Transnational projects occupied a minefield of political and economic con­siderations, making it a shrewd decision for the government and industry execu­tives to travel separately. Might Russian launch vehicles infringe on the budding US commercial launch market? If NASA purchased surplus hardware from the Russians, would savings in taxpayer dollars outweigh the “cost” of engineer­ing and production work lost? Might profits from civil space and aviation joint ventures help US firms weather cuts in defense spending? That being said, was the government merely offering Lockheed, Boeing, Rockwell, and the like new “subsidies” intended to help weather recent defense cuts?

Instead, proponents suggested that the adaptive reuse of Soviet surplus equipment such as the Topaz reactor, electric rocket thrusters, and the dock­ing module originally intended for Buran-Mir missions provided value-added work to US industries. At the same time this hardware cut research and devel­opment overhead for NASA and the Department of Defense. Dan Goldin’s observations, though understandably crafted to appeal to the appropriate audience, reflect the tricky nature of Russian-American business dealings.
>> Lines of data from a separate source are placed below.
Lemma cur_upd s t c : CURSEG_I (with_curseg s t c) t = c.
Proof. cbn. unfold upd. by rewrite decide_True. Qed.
Lemma restore_log_ok s t : fresh s -> persistent t -> seg_type (CURSEG_I s t) = t ->
  exists s', restore_log ck s t = Some s' /\ fresh s' /\ forall u, CURSEG_I s' u = upd (CURSEG_I s) t (restored t (sum_blk (CURSEG_I s t))) u.
Proof.
  intros Hf Ht Hty. unfold restore_log, reset_curseg. rewrite cur_upd. cbn [seg_type set_next_segno set_cur next_segno sum_blk alloc_type entry_type segno]. rewrite Hty.
  destruct (Z.leb_spec NR_PERSISTENT_LOG t); [lia|]. unfold __set_sit_entry_type, get_seg_entry. cbn [sit with_curseg segno]. destruct (proj2 (fs_dom _ Hf _) (Hsegs t Ht)) as [se E]. rewrite E. cbn [mbind option_bind].
  eexists. split; [done|]. split.
  - destruct Hf as [F1 F2 F3 F4 F5 F6 F7 F8 F9 F10]. constructor; try done; cbn.
    + intros g. destruct (decide (g = cur_segno ck t)) as [->|]; [rewrite lookup_insert_eq; split; [intros _; auto|done]|by rewrite lookup_insert_ne].
    + intros g. specialize (F2 g). unfold valid_of in *. cbn. destruct (decide (g = cur_segno ck t)) as [->|]; [rewrite lookup_insert_eq; by rewrite E in F2|by rewrite lookup_insert_ne].
  - intros u. cbn. unfold upd. destruct (decide (u = t)) as [->|]; [|done]. rewrite decide_True by done. done.
Qed.

(** ** Summaries *)

Definition blk_count (t : Z) : Z := if cp_alloc_type ck t =? SSR then blks_per_seg else cur_blkoff ck t.
Definition all_readable : Prop := (forall a, meta_readable env a = true) /\ forall a, node_readable env a = true.

(** The entries in the pack from the place of the reader on. *)
Definition holds_entries (r : sum_reader) (logs : list Z) (entries : Z -> Z -> f2fs_summary) : Prop :=
  r_start r = r_page r + 1 /\ forall k e, all_entries entries blk_count logs !! k = Some e -> pack env (place_at (r_page r, r_offset r) k).1 (place_at (r_page r, r_offset r) k).2 = e.

Lemma read_log_ok l es r : (exists es' r', read_log (meta_readable env) (pack env) l es r = Some (es', r')) \/ read_log (meta_readable env) (pack env) l es r = None /\ ~ all_readable.
Proof.
  revert es r. induction l as [|j l IH]; intros es r; cbn [read_log]; [eauto|]. unfold read_entry. destruct (_ <=? _); cbn [mbind option_bind]; [apply IH|]. destruct (meta_readable env (r_start r)) eqn:E; cbn [mbind option_bind]; [apply IH|]. right. split; [done|]. intros [Hr _]. by rewrite Hr in E.
Qed.
Lemma holds_next r i logs entries es es' r' : all_readable -> holds_entries r (i :: logs) entries -> read_log (meta_readable env) (pack env) (seqZ 0 (blk_count i)) es r = Some (es', r') ->
  holds_entries r' logs entries /\ forall j, 0 <= j < blk_count i -> es' j = entries i j.
Proof.
  intros [Hr _] [Hst Hm] E. destruct r as [a st o]. cbn [r_page r_start r_offset] in *. subst st. destruct (read_log_at (meta_readable env) (pack env) (seqZ 0 (blk_count i)) (NoDup_seqZ _ _) es a o Hr) as (es2 & E2 & R1 & _). rewrite E in E2. injection E2 as -> ->. rewrite length_seqZ. split.
  - split; [done|]. cbn [r_page r_offset]. rewrite <-surjective_pairing. intros k e Hk. rewrite <-place_add. apply Hm. change (all_entries entries blk_count (i :: logs)) with ((entries i <$> seqZ 0 (blk_count i)) ++ all_entries entries blk_count logs).
    rewrite lookup_app_r by (rewrite length_fmap, length_seqZ; lia). rewrite length_fmap, length_seqZ. by replace (Z.to_nat (blk_count i) + k - Z.to_nat (blk_count i))%nat with k by lia.
  - intros j Hj. assert (Hl : seqZ 0 (blk_count i) !! Z.to_nat j = Some j) by (apply lookup_seqZ; lia). rewrite (R1 _ _ Hl). apply Hm. change (all_entries entries blk_count (i :: logs)) with ((entries i <$> seqZ 0 (blk_count i)) ++ all_entries entries blk_count logs).
    rewrite lookup_app_l by (rewrite length_fmap, length_seqZ; lia). by rewrite list_lookup_fmap, Hl.
Qed.
Lemma compact_logs_ok logs : NoDup logs -> (forall t, t ∈ logs -> persistent t) -> forall s r, fresh s -> (forall t, t ∈ logs -> seg_type (CURSEG_I s t) = t) ->
  (exists e, compact_logs env ck logs s r = Some (inl e) /\ ~ all_readable) \/
  exists s', compact_logs env ck logs s r = Some (inr s') /\ fresh s' /\ (forall t, t ∉ logs -> CURSEG_I s' t = CURSEG_I s t) /\
    forall t, t ∈ logs -> exists sum, CURSEG_I s' t = restored t sum /\ forall entries, all_readable -> holds_entries r logs entries -> forall j, 0 <= j < blk_count t -> sum j = entries t j.
Proof.
  intros Hn. induction Hn as [|i logs Hi Hn IH]; intros Hp s r Hf Hty; cbn [compact_logs].
  { right. exists s. split; [done|]. split; [done|]. split; [done|set_solver]. }
  destruct (restore_log_ok s i Hf (Hp i ltac:(set_solver)) (Hty i ltac:(set_solver))) as (s1 & -> & Hf1 & Hc1). cbn [lift mbind option_bind attempt_bind].
  assert (Ec : CURSEG_I s1 i = restored i (sum_blk (CURSEG_I s i))) by (rewrite Hc1; unfold upd; by rewrite decide_True). rewrite Ec. cbn [alloc_type restored sum_blk]. fold (blk_count i).
  destruct (read_log_ok (seqZ 0 (blk_count i)) (sum_blk (CURSEG_I s i)) r) as [(es & r' & E)|[E Hne]]; rewrite E; [|left; by exists EIO].
  set (s2 := with_curseg s1 i (set_sum (restored i (sum_blk (CURSEG_I s i))) es)). assert (Hc2 : forall u, CURSEG_I s2 u = if decide (u = i) then restored i es else CURSEG_I s u).
  { intros u. cbn. unfold upd. destruct (decide (u = i)) as [->|]; [done|]. rewrite Hc1. unfold upd. by rewrite decide_False. }
  destruct (IH ltac:(set_solver) s2 r') as [(e & Ee & Hne)|(s' & E' & Hf' & Ho & Hs)]; [by apply fresh_cur|intros t Ht; rewrite Hc2, decide_False by (intros ->; done); apply Hty; set_solver|left; by exists e|].
  right. exists s'. split; [done|]. split; [done|]. split.
  - intros t Ht. rewrite Ho, Hc2, decide_False; [done|set_solver|set_solver].
  - intros t [->|Ht]%elem_of_cons.
    + exists es. rewrite Ho, Hc2, decide_True by done. split; [done|]. intros entries Hr Hh. by apply (holds_next r i logs entries (sum_blk (CURSEG_I s i)) es r').
    + destruct (Hs t Ht) as (sum & Es & Hsum). exists sum. split; [done|]. intros entries Hr Hh. apply Hsum; [done|]. by apply (holds_next r i logs entries (sum_blk (CURSEG_I s i)) es r').
Qed.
Aviation Week and Space Technology explained that “[a]dministration offi­cials are eager to involve US companies in the cooperative process, but they do not discount the possibility that government funds will flow directly to Russia to purchase space hardware.” Addressing the specter of post-Cold War unemployment, Goldin intimated that he desired to be particularly careful that the US civil space program did not add to the woes of the aerospace industry as defense spending dropped precipitously.15 Rather than (in his own words) simply “ship money to Russia and get back a product,” the new NASA administrator suggested that these new international deals could wind up a win-win situation: with taxpayers saving money and US firms acting as prime contractors on retrofit projects concerning Russian machines. “Do we want to make work for Americans, or do we want Americans to do value-added work?” he asked.16

In the weeks that the Goldin-Dailey delegation and the Office of Space Commerce industrial commission toured Russia and Ukraine, they observed a network of communities in painful transition. What remained of the Soviet scientific research base writ large were roughly 400,000 public and semipri­vate institutions. Nested within complex hierarchies, some were at technical universities, others specialist institutions, and many situated within entire “closed” cities of technical specialization.17 These included organizations such as the Institute of Microelectronics and High Purity Materials, the Research Institute of Robotics and Engineering Cybernetics, the Moscow Institute of Electronic Technology, and the St. Petersburg Aerospace Instrumentation University, all in need of funding and all in need of administrative direction. Some institutes, such as the Committee for Hydrometeorology, dated to the Cold War era. The Russian Academy of Sciences was reestablished, its origins dating to Peter the Great.